++++ AVAILABLE DATA

(* ===== verification/Record.v ===== *)
(** * Live entries and their record buffers

    [store/engine/record.rs] (the [LEN ++ KEY ++ VALUE] buffer, inline up to 22 bytes) and the
    [Live] entry of [store/engine/mod.rs], in the build without the [spill] feature. *)

From S2P Require Import Prelude Clock Types.

(** postcard's encoding of a [u32] length prefix, and its decoder on a longer buffer. *)
Class PostcardU32 := {
  postcard_u32 : Z -> Bytes;
  take_u32 : Bytes -> option (Z * Bytes);
}.

(** [take_from_bytes] reads back what [to_stdvec] wrote and leaves the rest. *)
Class PostcardU32Laws `{PostcardU32} : Prop := {
  take_postcard_u32 n rest : is_u32 n -> take_u32 (postcard_u32 n ++ rest) = Some (n, rest);
}.

(** A concrete instance: the length as four little-endian bytes. *)
#[global] Instance toy_postcard_u32 : PostcardU32 := {|
  postcard_u32 := le_bytes 4;
  take_u32 b := if bool_decide (4 <= length b)%nat
                then Some (le_value (take 4 b), drop 4 b) else None;
|}.

#[global] Instance toy_postcard_u32_laws : @PostcardU32Laws toy_postcard_u32.
Proof.
  constructor. intros n rest Hn. cbn [take_u32 postcard_u32 toy_postcard_u32].
  rewrite bool_decide_eq_true_2 by (rewrite length_app, le_bytes_length; lia).
  rewrite take_app_length', drop_app_length' by (by rewrite le_bytes_length).
  rewrite le_value_bytes by eauto with sundog. done.
Qed.

Definition INLINE_CAP : Z := 22.

Inductive Record :=
  | Inline (len : Z) (buf : Bytes)
  | Heap (boxed : Bytes).

Definition blen (b : Bytes) : Z := Z.of_nat (length b).

Definition record_from_slice (bytes : Bytes) : Record :=
  if blen bytes <=? INLINE_CAP then
    Inline (blen bytes) (bytes ++ replicate (Z.to_nat INLINE_CAP - length bytes) 0)
  else Heap bytes.

Definition heap_len (r : Record) : Z :=
  match r with Inline _ _ => 0 | Heap boxed => blen boxed end.

Definition as_slice (r : Record) : Bytes :=
  match r with Inline len buf => take (Z.to_nat len) buf | Heap boxed => boxed end.

Lemma as_slice_from_slice b : as_slice (record_from_slice b) = b.
Proof.
  unfold record_from_slice. destruct (blen b <=? INLINE_CAP); [|done]. cbn [as_slice].
  unfold blen. by rewrite Nat2Z.id, take_app_length.
Qed.

Section Records.
Context `{PostcardU32}.

Definition build_resident_record (key_bytes value_bytes : Bytes) : Record :=
  record_from_slice (postcard_u32 (blen key_bytes) ++ key_bytes ++ value_bytes).

(** A buffer without this engine's own prefix makes [split_record] panic; every stored record
    comes from [build_resident_record]. *)
Definition split_record (record : Bytes) : Bytes * Bytes :=
  match take_u32 record with
  | Some (key_len, rest) => (take (Z.to_nat key_len) rest, drop (Z.to_nat key_len) rest)
  | None => ([], [])
  end.

Definition record_key (r : Record) : Bytes := (split_record (as_slice r)).1.
Definition record_value (r : Record) : Bytes := (split_record (as_slice r)).2.

(** Keys are shorter than [2^32] bytes, or the length conversion panics. *)
Definition key_fits (k : Bytes) : Prop := blen k <= u32_max.

Context `{!PostcardU32Laws}.

Lemma split_build k v : key_fits k ->
  split_record (as_slice (build_resident_record k v)) = (k, v).
Proof.
  intros Hk. unfold build_resident_record, split_record.
  rewrite as_slice_from_slice, take_postcard_u32.
  - unfold blen. rewrite Nat2Z.id. by rewrite take_app_length, drop_app_length.
  - unfold key_fits, blen in *. ulia.
Qed.

Lemma record_key_build k v : key_fits k -> record_key (build_resident_record k v) = k.
Proof. intros Hk. unfold record_key. by rewrite split_build. Qed.

Lemma record_value_build k v : key_fits k -> record_value (build_resident_record k v) = v.
Proof. intros Hk. unfold record_value. by rewrite split_build. Qed.

(** A stored record gives back exactly the key and the value it was built from, inline or
    boxed, and only a record over 22 bytes has heap bytes: all of its own. *)
Theorem record_roundtrip (k v : Bytes) (Hk : key_fits k) :
  record_key (build_resident_record k v) = k /\
  record_value (build_resident_record k v) = v /\
  heap_len (build_resident_record k v) =
    (let n := blen (postcard_u32 (blen k)) + blen k + blen v in
     if n <=? INLINE_CAP then 0 else n).
Proof.
  split; [by apply record_key_build|]. split; [by apply record_value_build|].
  unfold build_resident_record, record_from_slice. cbv zeta.
  assert (Hlen : blen (postcard_u32 (blen k) ++ k ++ v)
    = blen (postcard_u32 (blen k)) + blen k + blen v).
  { unfold blen. rewrite !length_app. lia. }
  rewrite <-Hlen. destruct (_ <=? _); done.
Qed.

End Records.

Lemma record_roundtrip_witness :
  record_key (build_resident_record [1; 2] (replicate 30 7)) = [1; 2] /\
  record_value (build_resident_record [1; 2] (replicate 30 7)) = replicate 30 7 /\
  heap_len (build_resident_record [1; 2] (replicate 30 7)) = 36.
Proof.
  destruct (record_roundtrip [1; 2] (replicate 30 7)) as (H1 & H2 & H3); [vm_compute; discriminate|].
  split; [exact H1|]. split; [exact H2|]. rewrite H3. vm_compute. reflexivity.
Defined.

(** ** Live entries *)

Record Live := {
  lv_record : Record;
  lv_wall_ms : Z;
  lv_node : Z;
  lv_expiry : Z;
  lv_logical : Z;
  lv_weight : Z;
  lv_last_access_ms : Z;
}.

Definition live_ver (l : Live) : Hlc :=
  {| wall_ms := lv_wall_ms l; logical := lv_logical l; node := lv_node l |}.

Definition set_ver (l : Live) (v : Hlc) : Live :=
  {| lv_record := lv_record l; lv_wall_ms := wall_ms v; lv_node := node v;
     lv_expiry := lv_expiry l; lv_logical := logical v; lv_weight := lv_weight l;
     lv_last_access_ms := lv_last_access_ms l |}.

(** [touch_stamp]: the low 32 bits of the clock. *)
Definition touch_stamp (now_ms : Z) : Z := wrap32 now_ms.

Definition live_new (record : Record) (ver : Hlc) (expiry weight last_access_ms : Z) : Live :=
  {| lv_record := record; lv_wall_ms := wall_ms ver; lv_node := node ver;
     lv_expiry := expiry; lv_logical := logical ver; lv_weight := weight;
     lv_last_access_ms := touch_stamp last_access_ms |}.

Definition set_last_access (l : Live) (stamp : Z) : Live :=
  {| lv_record := lv_record l; lv_wall_ms := lv_wall_ms l; lv_node := lv_node l;
     lv_expiry := lv_expiry l; lv_logical := lv_logical l; lv_weight := lv_weight l;
     lv_last_access_ms := stamp |}.

(** [size_of::<Live>()] (56 on a 64-bit target), a [u32] index row and a control byte. *)
Definition ENTRY_OVERHEAD_BYTES : Z := 56 + 4 + 1.

Definition entry_bytes (l : Live) : Z := ENTRY_OVERHEAD_BYTES + heap_len (lv_record l).

(** [set_record]: the swapped entry and the resident-byte total it leaves. *)
Definition set_record (l : Live) (record : Record) (resident_bytes : option Z) : Live * option Z :=
  ({| lv_record := record; lv_wall_ms := lv_wall_ms l; lv_node := lv_node l;
      lv_expiry := lv_expiry l; lv_logical := lv_logical l; lv_weight := lv_weight l;
      lv_last_access_ms := lv_last_access_ms l |},
   match resident_bytes with
   | Some total =>
       let old := heap_len (lv_record l) in
       let new := heap_len record in
       Some (if old <=? new then total + (new - old) else total - (old - new))
   | None => None
   end).

Lemma live_ver_new r v e w a : live_ver (live_new r v e w a) = v.
Proof. by destruct v. Qed.

Lemma live_ver_set l v : live_ver (set_ver l v) = v.
Proof. by destruct v. Qed.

++++++++

_THE PROBLEM_: Your task is to transcribe, with no changes, only the lines of the listing above that lie between the line holding "#[global] Instance toy_postcard_u32_laws" and the line holding "Definition heap_len (r", inclusive.

_THE ANSWER_:
#[global] Instance toy_postcard_u32_laws : @PostcardU32Laws toy_postcard_u32.
Proof.
  constructor. intros n rest Hn. cbn [take_u32 postcard_u32 toy_postcard_u32].
  rewrite bool_decide_eq_true_2 by (rewrite length_app, le_bytes_length; lia).
  rewrite take_app_length', drop_app_length' by (by rewrite le_bytes_length).
  rewrite le_value_bytes by eauto with sundog. done.
Qed.

Definition INLINE_CAP : Z := 22.

Inductive Record :=
  | Inline (len : Z) (buf : Bytes)
  | Heap (boxed : Bytes).

Definition blen (b : Bytes) : Z := Z.of_nat (length b).

Definition record_from_slice (bytes : Bytes) : Record :=
  if blen bytes <=? INLINE_CAP then
    Inline (blen bytes) (bytes ++ replicate (Z.to_nat INLINE_CAP - length bytes) 0)
  else Heap bytes.

Definition heap_len (r : Record) : Z :=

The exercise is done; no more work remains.